Разговаривай сам с собой, Том, разговаривай, успокаивайся. Держись из последних сил. Что-то будет, что-то будет, только не сейчас. Он властитель времени на своем плетеном троне, хранит безмятежность настоящего. И, честное слово, воздерживается от любимых тонких сигар, вняв-таки советам своего бывшего доктора. Потому что на самом деле он по-своему хочет жить. Хочет жить долго и выбраться наконец из дремучего леса, как рыцарь в средневековых легендах. Продраться сквозь густую чащу, где тусклый свет недостоин зваться светом. По древней тропе, устланной ковром из листьев тысячи осеней. И увидеть наконец вдалеке просвет, бриллиантовый блеск солнца, там, где кончается лес.

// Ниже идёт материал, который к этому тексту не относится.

(* ===== verification/GroupBy.v ===== *)
(** * Grouping and aggregation

    [GroupByAggregateTranslator] of src/compile/translators/group_by_aggregate_translator.cc:
    one pipeline feeds every row to the aggregate hash table, the next reads the
    groups chunk by chunk. *)
From Stdlib Require Import SpecFloat.
From S2P Require Import Prelude ProgramBuilder SqlValue Struct Pipeline Aggregator LinearProbe AggregateHashTable PayloadLayout AggregateProbe.

(** ** The model *)

(** A row for the operator: the values of the grouping expressions, and those of
    the arguments of the aggregates. *)
Record Row := MkRow { row_keys : list SQLValue; row_args : list SQLValue }.

Section Model.
Context (enum_key : Z -> Z -> list Z) (string_hash : list Z -> Z) (uninit : SqlType -> Cell).

(** [Consume] for every row. *)
Fixpoint group_fill (f : StructBuilder) (aggs : list Aggregator) (ht : AggregateHashTable) (rows : list Row)
    : Res AggregateHashTable :=
  match rows with
  | [] => Ok ht
  | r :: rows =>
      ht ← UpdateOrInsert enum_key string_hash uninit f ht (row_keys r) (zip aggs (row_args r));
      group_fill f aggs ht rows
  end.

(** [Produce]; the size of a payload comes from the type manager. *)
Definition group_by (key_types : list (SqlType * bool)) (es : list AggregateExpression) (payload_size : Z)
    (rows : list Row) : Res (list (list SQLValue)) :=
  let '(f, aggs) := ConstructPayloadFormat key_types es in
  ht ← group_fill f aggs (Init payload_size 0) rows;
  n ← NumTuples ht;
  ExecuteSplitPipelineStatic (ForEach uninit f ht (length key_types) aggs) [] n.
End Model.

(** ** The format of a payload *)
Record payload_format (f : StructBuilder) (key_types : list (SqlType * bool)) (aggs : list Aggregator) : Prop := {
  pf_ok : format_ok f;
  pf_hash : field_is f 0 (MkType BIGINT 0) false;
  pf_keys : forall j t n, key_types !! j = Some (t, n) -> field_is f (Z.of_nat (1 + j)) t n;
  pf_aggs : Forall (agg_ok f) aggs;
  pf_fields : Forall (fun i => Z.of_nat (length key_types) < i) (mjoin (ag_fields <$> aggs));
  pf_nodup : NoDup (mjoin (ag_fields <$> aggs));
}.

Section Format.
(** [f'] has the fields of [f] and more. *)
Definition extends (f f' : StructBuilder) : Prop :=
  sb_types f `prefix_of` sb_types f' /\ sb_nullable f `prefix_of` sb_nullable f' /\ format_ok f'.

Lemma extends_field f f' i t n : extends f f' -> field_is f i t n -> field_is f' i t n.
Proof.
  intros ([k1 E1] & [k2 E2] & _) (Hi & Ht & Hn).
  split_and!; [done| |]; rewrite ?E1, ?E2; by apply lookup_app_l_Some.
Qed.

#[export] Instance extends_trans : Transitive extends.
Proof. intros f g h (?&?&?) (?&?&?). split_and!; [by etransitivity..|done]. Qed.

Lemma Add_ok f t n : format_ok f -> let '(i, f') := StructBuilder_Add f t n in
  i = vec_size (sb_types f) /\ extends f f' /\ field_is f' i t n /\ vec_size (sb_types f') = vec_size (sb_types f) + 1.
Proof.
  intros Hf. unfold StructBuilder_Add, extends, field_is, format_ok, vec_size in *. cbn. rewrite !length_app. cbn.
  split_and!; try lia; try (by eexists); rewrite Nat2Z.id; [|rewrite <- Hf]; by apply list_lookup_middle.
Qed.

Lemma add_keys_ok key_types : forall f, format_ok f ->
  extends f (add_keys f key_types) /\
  vec_size (sb_types (add_keys f key_types)) = vec_size (sb_types f) + vec_size key_types /\
  forall j t n, key_types !! j = Some (t, n) -> field_is (add_keys f key_types) (vec_size (sb_types f) + Z.of_nat j) t n.
Proof.
  induction key_types as [|[t n] key_types IH]; intros f Hf; cbn [add_keys].
  { split_and!; [split_and!; [done..|done]|unfold vec_size; cbn; lia|by intros]. }
  pose proof (Add_ok f t n Hf) as Ha. destruct (StructBuilder_Add f t n) as [i f'] eqn:E.
  destruct Ha as (-> & Hx & Hfield & Hs). destruct (IH f') as (Hx' & Hs' & Hk); [apply Hx|]. cbn [snd].
  split_and!; [by etransitivity|rewrite Hs', Hs; unfold vec_size; cbn; lia|].
  intros [|j] t' n' Hj; cbn in Hj.
  - injection Hj as <- <-. rewrite Z.add_0_r. by eapply extends_field.
  - replace (vec_size (sb_types f) + Z.of_nat (S j)) with (vec_size (sb_types f') + Z.of_nat j) by lia. by apply Hk.
Qed.

(** An expression that was accepted. *)
Definition expr_ok (e : AggregateExpression) : Prop := AggregateExpression_new (ae_kind e) (ae_child e) = Ok e.

Lemma extends_agg f f' a : extends f f' -> agg_ok f a -> agg_ok f' a.
Proof.
  intros Hx [H1 H2 H3]. split; [done|by eapply extends_field|]. intros Hk. destruct (H3 Hk) as [Hc Hne].
  split; [by eapply extends_field|done].
Qed.

Lemma expr_type e : expr_ok e -> (ae_kind e = AVG -> ae_type e = MkType REAL 0) /\
  (ae_kind e = COUNT -> ae_type e = MkType BIGINT 0 /\ ae_nullable e = false).
Proof.
  unfold expr_ok, AggregateExpression_new. intros H. apply bind_Ok in H as (t & Ht & H). injection H as H.
  rewrite <- H. cbn. split.
  - intros Hk. rewrite Hk in Ht. cbn in Ht. destruct (is_number _); [|done]. by injection Ht as <-.
  - intros Hk. rewrite Hk in *. cbn in Ht. injection Ht as <-. done.
Qed.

Ну а мистер Томелти копал и рыхлил, упорно созидая свой райский уголок. Копал и рыхлил. И Том рад был видеть этот извечный ритуальный танец садовника. Рад был он видеть и море в многоцветном наряде, что плескалось между бесплодной землей и одиноким островом. Рад был смотреть, как беснуется на море ветер и обрушиваются на него весенние ливни тысячами железных гвоздей, трудятся над его ликом, словно небесный каменщик с молотом и острым резцом. Все в природе осмысленно, деловито, кипуче, таинственно, непрерывно и стремится не к хаосу и катастрофам, а к гармонии, полноте и счастью.